Ordered that the order is reversed, on the facts, without costs or disbursements, and the matter is remitted to the Supreme Court, Nassau County, for a de novo hearing and determination in accordance herewith.
By order dated December 1, 1994, the Supreme Court, Nassau County (McCarty, J.), issued a temporary stay of arbitration pending a framed issue hearing "to determine whether a policy of automobile liability insurance issued by Greater New York Mutual [sic] Insurance Company covering a 1929 [sic] Chevrolet motor vehicle owned by Felix Rodriguez was in effect on March 25, 1994", the date of the subject accident. The court incorrectly framed the issue to be determined at the hearing.

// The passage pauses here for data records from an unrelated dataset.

(** * The assistant orchestration layer: transcripts, turns, replies, audio frames

    A shallow embedding of the orchestration file of the repository (session
    bookkeeping, transcript gate, reply orchestration, synthesis queue, audio
    frame assembly), followed by the properties of these functions.  The
    repository holds two copies of this file.  The definitions at top level
    follow the copy whose text-message handler passes the text through
    [handleCartesiaTranscript]; the functions that the other copy (the one with
    [shouldGenerateResponse]) writes differently are embedded in
    [Module Revised].  The copy followed here calls [getSystemPrompt] without
    binding the name, so the binding is a parameter of the embedding, an
    optional function; the statements about the file as it stands take the
    binding [unbound]. *)

From Stdlib Require Import ZArith NArith Arith List Bool Lia Ascii.
From Stdlib Require String DecimalPos.
Import String.StringSyntax.
Delimit Scope string_scope with string.
From Stdlib.Strings Require Import Byte.
From Equations Require Import Equations.
Import ListNotations.

(** ** JavaScript strings

    A JavaScript string is a sequence of UTF-16 code units; [length] is the
    [.length] of the string and equality of lists is [===]. *)

Module Js.

Definition str := list N.

(** A string literal of the source, for the code units below 256. *)
Definition lit (s : String.string) : str :=
  map N_of_ascii (String.list_ascii_of_string s).

Arguments lit s%_string.

Definition str_eq_dec (a b : str) : {a = b} + {a <> b} := list_eq_dec N.eq_dec a b.

Definition eqb (a b : str) : bool := if str_eq_dec a b then true else false.

(** Truthiness of a string: every string but the empty one. *)
Definition truthy (s : str) : bool :=
  match s with [] => false | _ :: _ => true end.

(** The class [\s] of regular expressions, which is also what [trim] strips
    (WhiteSpace and LineTerminator of ECMAScript). *)
Definition isWhiteSpace (c : N) : bool :=
  ((9 <=? c) && (c <=? 13) || (c =? 32) || (c =? 160) || (c =? 5760)
   || (8192 <=? c) && (c <=? 8202) || (c =? 8232) || (c =? 8233)
   || (c =? 8239) || (c =? 8287) || (c =? 12288) || (c =? 65279))%N.

Fixpoint trimStart (s : str) : str :=
  match s with
  | [] => []
  | c :: r => if isWhiteSpace c then trimStart r else s
  end.

Definition trimEnd (s : str) : str := rev (trimStart (rev s)).

Definition trim (s : str) : str := trimEnd (trimStart s).

(** [s.replace(/\s+/g, ' ')]: every maximal run of white space becomes one
    space.  [inRun] tells that the previous code unit was white space. *)
Fixpoint collapseFrom (inRun : bool) (s : str) : str :=
  match s with
  | [] => []
  | c :: r =>
      if isWhiteSpace c
      then (if inRun then collapseFrom true r else 32%N :: collapseFrom true r)
      else c :: collapseFrom false r
  end.
(** * Serviette: the rebuild-coordination core of [index.js]

    A shallow embedding of [compare], [equalsState], [LockQueue] and
    [Rebuilder] (rebuildIfNecessary, scan, gatherState, rebuild).  Node's
    event loop is explicit: every JavaScript callback is one atomic
    transition, the environment (file system, child process, HTTP
    requests) chooses which pending operation completes next and with
    what result. *)

From stdpp Require Import base list strings numbers.
From Stdlib Require Import QArith Qcanon Sorted Permutation.

Open Scope Z_scope.

(** ** Data model *)

(** One element of [disk_state]: [{ path: path, mtime: stat.mtimeMs }].
    [mtimeMs] is a finite double (milliseconds, with a fractional part);
    it is kept as its exact rational value, on which JavaScript's [!=]
    is disequality of values. *)
Record entry := Entry { path : string; mtime : Qc }.

#[global] Instance entry_eq_dec : EqDecision entry.
Proof. solve_decision. Defined.

(** The values that travel as [err]: [null], a string (the build's
    output) or an [Error] object (from [fs] or from the child). *)
Inductive value :=
| VNull
| VStr (s : string)
| VError (message : string).

#[global] Instance value_eq_dec : EqDecision value.
Proof. solve_decision. Defined.

(** JavaScript truthiness, as tested by [if (err)] and [!command]. *)
Definition truthy (v : value) : bool :=
  match v with
  | VNull => false
  | VStr s => bool_decide (s ≠ "")
  | VError _ => true
  end.

(** ** [compare] *)

(** [a < b] on strings: lexicographic on code units, a proper prefix
    first.  (Paths are kept as strings of 8-bit characters.) *)
Definition js_lt (a b : string) : bool := String.ltb a b.

Definition compare (a b : string) : Z :=
  if js_lt a b then -1
  else if js_lt b a then 1
  else 0.

(** [a <= b] on paths: what [compare] reports as "not after". *)
Definition path_le (a b : string) : Prop := compare a b ≤ 0.

(** The order [results.sort] is to establish on entries. *)
Definition entry_le (a b : entry) : Prop := path_le (path a) (path b).

(** [Array.prototype.sort(comparefn)]: a stable sort, written as an
    insertion sort; the element [x] goes after [y] exactly when
    [comparefn(x, y) > 0]. *)
Section Sort.
Context {A : Type} (comparefn : A → A → Z).

Fixpoint sort_insert (x : A) (l : list A) : list A :=
  match l with
  | [] => [x]
  | y :: l' =>
      if bool_decide (comparefn x y ≤ 0) then x :: y :: l'
      else y :: sort_insert x l'
  end.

The issue which should have been determined at the hearing was whether Greater New York Insurance Company ever issued a policy of automobile liability insurance covering a 1979 Chevrolet owned by Felix Rodriguez (born February 11, 1971), who was the owner of one of the cars involved in the subject accident, and whether such policy was in effect on the date of the subject accident. Accordingly, this matter is remitted for the Supreme Court to conduct a hearing on this issue. Additionally, upon remittitur, the Supreme Court should also resolve the issue of personal jurisdiction raised by Greater New York Insurance Company.
We have considered the procedural issues raised by the petitioner on appeal and find them to be without merit (see, CPLR 5701 [a] [2] [v]; New Jersey Mfrs. Ins. Co. v. Adumson, 102 A.D.2d 848; Matter of State Farm Mut. Ins. Co. v. Meneses, 91 A.D.2d 615). O'Brien, J.P., Ritter, Pizzuto and Altman, JJ., concur.